Copyright: Roxana Bashyrova/


With a skyline dominated by the imposing Špilberk Castle and the soaring twin spires of the Peter and Paul Cathedral, Brno has an attractive and historic city centre. The name, Brno, might sound like a crossword anagram, but the Czech Republic's second-largest city and capital of Moravia is a vibrant, yet traditional place. Brno boasts stunning architecture, great museums, a crypt, a gorgeous lake–just a tram ride away–and an exciting, beer-filled bar scene without heaving crowds.

The City

Brno is the capital of Moravia and the second largest city in the Czech Republic, right after Prague. In the 19th century, Brno embraced the Industrial Revolution with great enthusiasm and the city was nicknamed "the Manchester of Moravia". However, Brno is also a very green city with lots of parks and lakes where visitors can chill out. The town centre is easy and fun to explore on foot and is an ideal weekend destination with plenty of pivnices (beer halls), vinárnas (wine bars), kavárnas (coffee houses), cukrárnas (cake shops) and restauraces (self-explanatory). The city is a network of atmospheric cobbled streets lined with shops and restaurants, clustering around the vast open space of the main square, Náměstí Svoboda. Česká is Brno’s most famous street and favourite meeting place, where you can find the famous Stopka pivnice. Brno also has its fair share of cultural icons: it is the birthplace of Milan Kundera – everyone’s favourite Czech writer, and home to composer Leoš Janáček. The Janáčkovo Theatre is home to a superb opera and also a centre for classical music concerts.

Do & See

In the town centre, easy and fun to explore on foot, tourists can enjoy great museums, historical venues and other interesting sites. Brno is also a very green city with lots of parks and lakes where visitors can chill out and just forget about everyday life.

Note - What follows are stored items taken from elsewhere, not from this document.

(** C6: whatever [configure_sensor_settings] returns, [init_sensor] at most
    logs an error.  Initialisation goes on to the display (the probe is
    the next driver call), its outcome is the one it has when the sensor
    accepts its configuration, it never returns a code other than
    [ESP_OK], and it returns [ESP_OK] when the display works. *)
Theorem sensor_configuration_failure_is_tolerated
    (cfg : config) (a : answers) (w : world) (rslt : Z) :
  i2c_bus w = NULL ->
  fst (new_master_bus_a a) = ESP_OK ->
  fst (add_ssd1306_a a) = ESP_OK ->
  fst (add_bme280_a a) = ESP_OK ->
  let o := i2c_shared_init cfg (with_configure rslt a) w in
  (exists before bus after,
     trace (final o)
     = (before ++ ConfigureSensorSettings
          :: (if Z.eqb rslt BME280_OK then []
              else [Log LOGE "BME280" "configure_sensor_settings failed"])
          ++ I2cDeviceProbe bus (SSD1306_I2C_ADDR_DEFAULT cfg) :: after)%list)
  /\ retval o = retval (i2c_shared_init cfg (with_configure BME280_OK a) w)
  /\ (forall e w', o = Returned e w' -> e = ESP_OK)
  /\ (i2c_device_probe_a a = ESP_OK -> ssd1306_init_a a = ESP_OK ->
      ssd1306_update_a a = ESP_OK -> retval o = Some ESP_OK).
Proof.
  intros Hbus H1 H2 H3 o.
  assert (Hrun : forall r,
    exists w4 : world,
      i2c_shared_init cfg (with_configure r a) w
      = (init_screen cfg a ;; ret ESP_OK) w4
      /\ exists before,
           trace w4
           = (before ++ ConfigureSensorSettings
                :: (if Z.eqb r BME280_OK then []
                    else [Log LOGE "BME280" "configure_sensor_settings failed"]))%list).
  { intro r.
    destruct (shared_init_reaches_devices cfg (with_configure r a) w Hbus H1 H2 H3)
      as (w3 & bus & E3 & _).
    destruct (init_sensor_returns (with_configure r a) w3) as (w4 & E4 & T4 & _).
    exists w4. split.
    - rewrite E3. now rewrite (bind_Returned _ _ _ _ _ E4).
    - exists (trace w3 ++ [Bme280DeviceInit (sensor_i2c_dev w3)])%list.
      rewrite T4. rewrite <- app_assoc. reflexivity. }
  assert (Hret : forall w4 : world,
            retval ((init_screen cfg a ;; ret ESP_OK) w4)
            = match retval (init_screen cfg a w4) with
              | Some _ => Some ESP_OK
              | None => None
              end).
  { intro w4. unfold bind. destruct (init_screen cfg a w4); reflexivity. }
  destruct (Hrun rslt) as (w4 & E & before & T).
  destruct (Hrun BME280_OK) as (w4' & E' & _).
  subst o. rewrite E, E'. repeat split.
  - destruct (init_screen_probe_first cfg a w4) as (after & Ta).
    exists before, (i2c_bus w4), after.
    assert (F : final ((init_screen cfg a ;; ret ESP_OK) w4)
                = final (init_screen cfg a w4)).
    { unfold bind. destruct (init_screen cfg a w4); reflexivity. }
    rewrite F, Ta, T. rewrite <- app_assoc. reflexivity.
  - rewrite !Hret. now rewrite (init_screen_retval cfg a w4 w4').
  - intros e w' Heq. unfold bind in Heq.
    destruct (init_screen cfg a w4); [|discriminate].
    unfold ret in Heq. now inversion Heq.
  - intros Hp Hi Hu. rewrite Hret.
    now rewrite (init_screen_works cfg a w4 Hp Hi Hu).
Qed.

Lemma sensor_configuration_failure_is_tolerated_witness :
  i2c_bus world_init = NULL
  /\ fst (new_master_bus_a all_ok) = ESP_OK
  /\ fst (add_ssd1306_a all_ok) = ESP_OK
  /\ fst (add_bme280_a all_ok) = ESP_OK
  /\ let o := i2c_shared_init board (with_configure (-2) all_ok) world_init in
     (exists before bus after,
        trace (final o)
        = (before ++ ConfigureSensorSettings
             :: (if Z.eqb (-2) BME280_OK then []
                 else [Log LOGE "BME280" "configure_sensor_settings failed"])
             ++ I2cDeviceProbe bus (SSD1306_I2C_ADDR_DEFAULT board) :: after)%list)
     /\ retval o
        = retval (i2c_shared_init board (with_configure BME280_OK all_ok)
                    world_init)
     /\ (forall e w', o = Returned e w' -> e = ESP_OK)
     /\ (i2c_device_probe_a all_ok = ESP_OK -> ssd1306_init_a all_ok = ESP_OK ->
         ssd1306_update_a all_ok = ESP_OK -> retval o = Some ESP_OK).
Proof.
  repeat (split; [reflexivity|]).
  exact (sensor_configuration_failure_is_tolerated board all_ok world_init (-2)
           eq_refl eq_refl eq_refl eq_refl).
Defined.

(** C8, as stated, fails: [init_sensor] and [init_screen] call the
    accessors from inside [i2c_shared_init], before it has completed, and
    get the handles that the call has stored so far.  In the first call
    with a working board, [init_sensor] runs in the world [attached], where
    none of the three accessors returns null, and hands the sensor handle
    it got from [i2c_get_bme280] to the sensor driver. *)
Lemma accessors_inside_init_return_handles :
  i2c_shared_init board all_ok world_init
  = (init_sensor all_ok ;; init_screen board all_ok ;; ret ESP_OK) attached
  /\ retval (i2c_get_bus attached) = Some 1%N
  /\ retval (i2c_get_bme280 attached) = Some 3%N
  /\ retval (i2c_get_ssd1306 attached) = Some 2%N
  /\ 1%N <> NULL /\ 3%N <> NULL /\ 2%N <> NULL
  /\ trace (final (init_sensor all_ok attached))
     = (trace attached ++ [Bme280DeviceInit 3%N; ConfigureSensorSettings])%list.
Proof. repeat split; discriminate. Qed.

(** C8, amended: before [i2c_shared_init] has been called, the three
    statics are still zero and each accessor returns a null handle; and in
    every world an accessor returns the static, whatever has been stored
    in it so far, and leaves the world as it was. *)
Theorem accessors_null_before_init_and_pure :
  (retval (i2c_get_bus world_init) = Some NULL
   /\ retval (i2c_get_bme280 world_init) = Some NULL
   /\ retval (i2c_get_ssd1306 world_init) = Some NULL)
  /\ (forall w : world,
        i2c_get_bus w = Returned (i2c_bus w) w
        /\ i2c_get_bme280 w = Returned (sensor_i2c_dev w) w
        /\ i2c_get_ssd1306 w = Returned (screen_i2c_dev w) w).
Proof.
  split.
  - repeat split.
  - intro w. repeat split.
Qed.

End CommonI2cFacts.

(* ================================================================== *)
(** * Properties of the persistent-store initialisation                *)
(* ================================================================== *)

Module WifiFacts.
Import Wifi.

Lemma retried_test (e : esp_err_t) :
  ~ retried e ->
  Z.eqb e ESP_ERR_NVS_NO_FREE_PAGES || Z.eqb e ESP_ERR_NVS_NEW_VERSION_FOUND
  = false.
Proof.
  intro H. apply orb_false_iff. split; apply Z.eqb_neq; intro E; apply H.
  - now left.
  - now right.
Qed.

(** The result of the first [nvs_flash_init] is only compared with the two
    codes that ask for an erase: any other code, success or failure, leads
    to the same run. *)
Lemma first_nvs_code_is_dropped (e1 e2 erase again : esp_err_t) (w : world) :
  ~ retried e1 -> ~ retried e2 ->
  wifi_init_sta (with_nvs e1 erase again) w
  = wifi_init_sta (with_nvs e2 erase again) w.
Proof.
  intros H1 H2.
  unfold wifi_init_sta, with_nvs, call, ESP_ERROR_CHECK, ESP_LOGI,
    bind, ret, emit, read, write.
  cbv beta iota. cbn [nvs_flash_init_a].
  now rewrite (retried_test _ H1), (retried_test _ H2).
Qed.

Lemma retried_test_true (e : esp_err_t) :
  retried e ->
  Z.eqb e ESP_ERR_NVS_NO_FREE_PAGES || Z.eqb e ESP_ERR_NVS_NEW_VERSION_FOUND
  = true.
Proof. intros [-> | ->]; reflexivity. Qed.

(** On one of the two codes the store is erased and initialised again,
    and a failure of either step halts the process. *)
Lemma nvs_erase_failure_is_fatal (e erase again : esp_err_t) (w : world) :
  retried e -> erase <> ESP_OK ->
  wifi_init_sta (with_nvs e erase again) w
  = Aborted (record_event NvsFlashErase (record_event NvsFlashInit w)).
Proof.
  intros He Hne. unfold wifi_init_sta.
  rewrite (bind_Returned _ _ w (record_event NvsFlashInit w) e) by reflexivity.
  apply bind_Aborted. rewrite (retried_test_true _ He).
  apply bind_Aborted.
  unfold ESP_ERROR_CHECK, call, bind, emit, ret. cbn [nvs_flash_erase_a with_nvs].
  now rewrite (err_eqb_false _ Hne).
Qed.

Lemma nvs_retry_failure_is_fatal (e again : esp_err_t) (w : world) :
  retried e -> again <> ESP_OK ->
  wifi_init_sta (with_nvs e ESP_OK again) w
  = Aborted (record_event NvsFlashInit
               (record_event NvsFlashErase (record_event NvsFlashInit w))).
Proof.
  intros He Hne. unfold wifi_init_sta.
  rewrite (bind_Returned _ _ w (record_event NvsFlashInit w) e) by reflexivity.
  apply bind_Aborted. rewrite (retried_test_true _ He).
  unfold ESP_ERROR_CHECK, call, bind, emit, ret.
  cbn [nvs_flash_erase_a nvs_flash_init_again_a with_nvs Z.eqb ESP_OK].
  now rewrite (err_eqb_false _ Hne).
Qed.

(** C9, at the failing input: the first [nvs_flash_init] returns
    [ESP_ERR_NOT_FOUND], which is neither of the two codes the code tests
    for.  The
    process is not halted: the store is initialised once and never erased,
    [wifi_init_sta] goes on to start Wi-Fi and returns, and [app_main]
    reaches the render loop. *)
Theorem nvs_init_failure_is_not_fatal :
  exists w',
    wifi_init_sta nvs_init_fails world_init = Returned tt w'
    /\ count is_nvs_init (trace w') = 1%nat
    /\ count is_nvs_erase (trace w') = 0%nat
    /\ In EspWifiStart (trace w')
    /\ wifi_init_sta nvs_init_fails world_init
       = wifi_init_sta wifi_all_ok world_init
    /\ In PrintData
         (trace (final (Main.app_main CommonI2c.board CommonI2c.all_ok
                          nvs_init_fails Sntp.never_synced 9%N world_init))).
Proof.
  eexists. split; [reflexivity|]. split; [reflexivity|].
  split; [reflexivity|]. split; [simpl; tauto|]. split; [reflexivity|].
  vm_compute. tauto.
Qed.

The national dish of the Czech Republic is roast pork with sauerkraut and knedliky–huge coin-shaped dumplings sliced off from a long roll. All this is washed down with beer–Czech pilsner might be the best in the world. Vegetarians used to be faced with a choice of fried cheese or chips, but now the situation is much better, with an abundance of Italian eateries. Brno also has several first-class vegetarian restaurants, listed below. Desserts are hearty and include exquisite ice cream, thick Turkish coffee, and some interesting liqueurs and digestives to round off a typical blow-out.


This Czech city has a long tradition in terms of coffee, as proved by the famous "Brno Coffee Week" during which coffee tasting, coffee presentations, and coffee-making competitions take place. Wandering around the city centre, you'll come across tons of lovely cafes, but make sure to check the ones listed here!

Bars & Nightlife

The Moravian's love of beer is well-documented. Bars are usually very full, very smoky, and quite often the domain of middle-aged men. However, pick a venue from the list below and you won't be disappointed by the genuine pub experience. As a university town, Brno has a young, hip population and a great nightlife scene with a great choice of trendy discos, raves, alternative gigs, jazz and world music venues, opera and art-house cinema–everyone will find something to do once the sun goes down.


Brno has a great variety of shopping opportunities – from little boutiques and speciality shops to large shopping malls containing everything you may ever need. Several large malls are situated right in the centre of town, so take a walk and enjoy both shopping and cultural attractions.